Pronto él y los más rápidos de sus compañeros dejaron atrás a los demás. La primera nave estaba ya a su alcance. Era la mayor de todas, un trirreme pintado de ocre, con un estandarte que representaba a un oso bordado con hilos blancos sobre un fondo rojo, y vistosos adornos de oro en la proa y en la popa.
—¡Vamos a por ese barco! —animó a sus hombres.
Cuanto más corría, menos cansado se encontraba. Se sentía una reencarnación de Aquiles combatiendo junto a las murallas de Troya. El trirreme se bamboleaba ya en las olas someras de la playa.

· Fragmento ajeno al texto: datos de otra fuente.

Lemma delete_app_l {A} (l1 l2 : list A) (i : nat) :
  (i < length l1)%nat → delete i (l1 ++ l2) = delete i l1 ++ l2.
Proof.
  revert i. induction l1 as [|a l1 IH]; intros [|i] Hi; simpl in *;
    try lia; [done|]. f_equal. apply IH. lia.
Qed.

Lemma round_safe (z : Z) : Z.abs z ≤ 2 ^ 53 → JS.round z = z.
Proof. intros Hz. unfold JS.round. by rewrite decide_True. Qed.

Lemma add_safe (a b : Z) :
  safeCoordinate a → Z.abs b ≤ 1000 → JS.add a b = a + b.
Proof.
  unfold safeCoordinate, JS.add. intros Ha Hb. apply round_safe.
  change (2 ^ 52) with 4503599627370496 in Ha.
  change (2 ^ 53) with 9007199254740992. lia.
Qed.

Lemma sub_safe (a b : Z) :
  safeCoordinate a → Z.abs b ≤ 1000 → JS.sub a b = a - b.
Proof.
  unfold safeCoordinate, JS.sub. intros Ha Hb. apply round_safe.
  change (2 ^ 52) with 4503599627370496 in Ha.
  change (2 ^ 53) with 9007199254740992. lia.
Qed.

Lemma newSpineNodeFor_position (spines : list Node) (p : Node) :
  safeCoordinate (x (position p)) →
  position (newSpineNodeFor spines p) = mkPos (x (position p) + 100) 300.
Proof.
  intros Hp. unfold newSpineNodeFor. simpl. f_equal.
  unfold safeCoordinate, JS.add, JS.sub in *.
  change (2 ^ 52) with 4503599627370496 in Hp.
  rewrite (round_safe (x (position p) - 250))
    by (change (2 ^ 53) with 9007199254740992; lia).
  rewrite round_safe by (change (2 ^ 53) with 9007199254740992; lia). lia.
Qed.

Cinégiro se metió en el agua, y los últimos jonios que aún no habían embarcado se dieron la vuelta para enfrentarse a él y a los hombres que lo seguían.
Se libró un breve combate al pie de la nave. Las aguas se tiñeron de sangre jonia: aquellos traidores a su raza habían arrojado sus escudos por el camino, y ahora se arrepentían. Cinégiro hirió a uno en el muslo y, cuando se agachó, le dio un tajo en el cuello. Sin esperar a ver qué era de su adversario, chapoteó hacia el barco, persiguiendo a los enemigos que trepaban por las sogas. Si se apoderaba de la primera nave, sin duda ganaría el premio al valor delante de todos los atenienses.
Dejó caer el escudo, se colgó la espada al costado y pisó sobre el último remo, cerca de la popa.